Inorganic arsenic (iAs) is a natural toxicant which, upon entering the biosphere, undergoes extensive biotransformation and becomes a portal for generating various organic intermediates/products. The chemical diversity of iAs-derived organoarsenicals (oAs) is accompanied by varying degree of toxicity that can be held responsible, at least partly, for the overall health outcome of the originally encountered parent inorganic molecule. Such toxicity may originate from arsenicals ability to modulate cytochrome P450 1A (CYP1A) enzymes, whose activity is critical in activating/detoxifying procarcinogens. In this study, we evaluated the effect of monomethylmonothioarsonic acid (MMMTAV) on CYP1A1 and CYP1A2 in absence and presence of their inducer; 2,3,7,8-tetrachlorodibenzo-p-dioxin (TCDD). Therefore, C57BL/6 mice were intraperitoneally injected with 12.5 mg/kg MMMTAV, with or without 15 μg/kg TCDD for 6 and 24 h. Moreover, murine Hepa-1c1c7 and human HepG2 cells were treated with MMMTAV (1, 5, and 10 μM), with or without 1 nM TCDD for 6 and 24 h. MMMTAV significantly inhibited TCDD-mediated induction of CYP1A1 mRNA, both in vivo and in vitro.

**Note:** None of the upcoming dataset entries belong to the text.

(* ===== verification/DeliveryProperties.v ===== *)
(** What the execution of a message promises, from its plan to its receipt. *)

From S2P Require Export ReceiptTheorems.
From stdpp Require Import list sorting.
#[local] Open Scope Z_scope.
#[local] Open Scope stdpp_scope.

(** A Channel that gives its message IDs only to items it took, or may have. *)
Definition names_what_it_took (env : delivery_env) : Prop :=
  ∀ log message receipt, de_send env log message = Ok receipt → natives_are_taken receipt.

Definition attachments_identified (content : list Content) : Prop :=
  Forall (λ c, optional_identifier (content_attachment_id c)) content.

(** The two numbers of a message whose segment IDs collide. *)
Definition segment_ids_collide (message : OutboundMessage) : Prop :=
  ∃ i j, sha256_collision
    (SegmentDeliveryId (om_conversation_ref message) (om_delivery_id message) i)
    (SegmentDeliveryId (om_conversation_ref message) (om_delivery_id message) j).

Lemma repeated_element {A} `{EqDecision A} (l : list A) :
  ¬ NoDup l → ∃ i j x, (i < j)%nat ∧ l !! i = Some x ∧ l !! j = Some x.
Proof.
  induction l as [|x l IH]; [intros H; destruct H; constructor|]. rewrite NoDup_cons. intros H.
  destruct (decide (x ∈ l)) as [[j Hj]%list_elem_of_lookup|Hx].
  - exists 0%nat, (S j), x. split; [lia|done].
  - destruct IH as (i & j & y & ? & ? & ?); [tauto|]. exists (S i), (S j), y. split; [lia|done].
Qed.

Section delivery.
Context (env : delivery_env) (config : DeliveryCoordinatorConfig) (profile : DeliveryProfile)
  (message : OutboundMessage) (p : DeliveryPlan).
Hypothesis Hattempts : 1 ≤ cf_max_attempts config.
Hypothesis Hplan : preflight config profile message = Ok p.

Lemma plan_planned : planned message profile (Some (cf_max_segments_per_delivery config)) p.
Proof. by eapply plan_ok. Qed.

Lemma plan_covers : covers (enumerate 0 (om_content message)) (segment_part <$> pl_segments p).
Proof. by eapply carries_covers, (pn_carries _ _ _ _ plan_planned). Qed.

Lemma plan_segments :
  NoDup (ps_segment_index <$> pl_segments p) ∧
  Forall (λ s, 0 ≤ ps_segment_index s ∧ identifier (om_delivery_id (ps_message s))) (pl_segments p).
Proof.
  pose proof (pn_numbered _ _ _ _ plan_planned) as Hn. split.
  - apply NoDup_alt. intros i j x. rewrite !list_lookup_fmap.
    destruct (pl_segments p !! i) as [a|] eqn:Ha; [|done]. destruct (pl_segments p !! j) as [b|] eqn:Hb; [|done].
    destruct (Hn i a Ha) as [Hi _], (Hn j b Hb) as [Hj _]. cbn. intros [= <-] [= Heq]. lia.
  - apply Forall_lookup. intros i a Ha. destruct (Hn i a Ha) as (-> & Hid & _). split; [lia|].
    by apply (derived_identifier [] (SegmentDeliveryId _ _ _)) in Hid.
Qed.

Lemma plan_segment_ids :
  NoDup ((λ s, om_delivery_id (ps_message s)) <$> pl_segments p) ∨ segment_ids_collide message.
Proof.
  pose proof (pn_numbered _ _ _ _ plan_planned) as Hn.
  destruct (decide (NoDup ((λ s, om_delivery_id (ps_message s)) <$> pl_segments p))) as [|Hdup]; [by left|right].
  apply repeated_element in Hdup as (i & j & id & Hij & Hi & Hj). rewrite list_lookup_fmap in Hi, Hj.
  apply fmap_Some in Hi as (a & Ha & Hid), Hj as (b & Hb & Hid').
  destruct (Hn i a Ha) as (_ & Hida & _), (Hn j b Hb) as (_ & Hidb & _).
  exists (Z.of_nat i), (Z.of_nat j). rewrite <- Hid in Hida. rewrite <- Hid' in Hidb.
  destruct (same_id_same_identity [] [] (SegmentDeliveryId _ _ _) (SegmentDeliveryId _ _ _) _ Hida Hidb)
    as [[= Hn']|?]; [lia|done].
Qed.

(** The outcome of an execution, over what was sent. *)
Lemma execute_spec log :
  wp (_execute env config p) (λ r log', ∃ new, log' = log ++ new ∧
    delivery_run config (Z.to_nat (cf_max_attempts config)) (pl_segments p) new ∧
    match r with
    | Ok receipt => ∃ completed final, tried env new (pl_segments p) completed ∧
        last completed.*2 = Some final ∧ receipt = aggregate p (om_content message) completed final ∧
        (∀ segment last, completed = [(segment, last)] → dr_status last = RETRYABLE_FAILURE →
           Forall harmless new)
    | Err e => may_raise config e
    end) log.
Proof.
  unfold _execute. apply wp_bind. eapply wp_mono; [by apply send_segments_spec|].
  intros [completed|e] log' (new & -> & Hrun & Hr); [|by eauto].
  apply wp_lift. destruct Hr as (more & -> & Htried & Hharmless). rewrite app_nil_l.
  destruct (aggregate_receipts_ok env new p (om_content message) more plan_covers Htried
    (pn_content _ _ _ _ plan_planned)) as (final & Hfinal & ->).
  exists new. split_and!; [done..|]. exists more, final. split_and!; done.
Qed.
End delivery.

(** C24. Sending a plan refines [delivery_run]: the segments are given to the Channel
    in their order, one after the other; the next only after the one before was
    accepted; one again only after a valid receipt without evidence that the
    Channel took any of it, after a wait that respects the one the Channel asked
    for and the configured maximum, and at most [max_attempts] times.  It raises
    only what it passes on. *)
Theorem sending_refines_delivery_run env config profile message p log :
  1 ≤ cf_max_attempts config → preflight config profile message = Ok p →
  wp (_execute env config p) (λ r log', ∃ new,
    log' = log ++ new ∧
    delivery_run config (Z.to_nat (cf_max_attempts config)) (pl_segments p) new ∧
    ∀ e, r = Err e → may_raise config e) log.
Proof.
  intros Hmax Hplan. eapply wp_mono; [by eapply execute_spec|].
  intros r log' (new & -> & Hrun & Hr). exists new. split_and!; [done..|]. by intros e ->.
Qed.


(** What a platform's receipt says of the item at a place of a segment. *)
Definition says_accepted (receipt : DeliveryReceipt) (j : nat) : Prop :=
  (∃ item, item ∈ dr_items receipt ∧ di_content_index item = Z.of_nat j ∧ di_status item = ITEM_ACCEPTED) ∨
  dr_status receipt = ACCEPTED_BY_PLATFORM.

This effect was attributed to decreased transcriptional activation of CYP1A regulatory element. Interestingly, MMMTAV significantly increased TCDD-induced CYP1A1 protein and activity in C57BL/6 mice and Hepa-1c1c7 cells, while both were significantly inhibited by MMMTAV treatment in HepG2 cells. CYP1A2 mRNA, protein and activity induced by TCDD were significantly increased by MMMTAV co-exposure. MMMTAV had no effect on CYP1A1 mRNA stability or protein stability and did not alter their half-lives. At basal level, only CYP1A1 mRNA was significantly decreased in MMMTAV-treated Hepa-1c1c7 cells. Our findings show that MMMTAV exposure potentiates procarcinogen-induced catalytic activity of both CYP1A1 and CYP1A2 in vivo. This effect entails excessive activation of such procarcinogens upon co-exposure, with potentially negative health-related outcomes.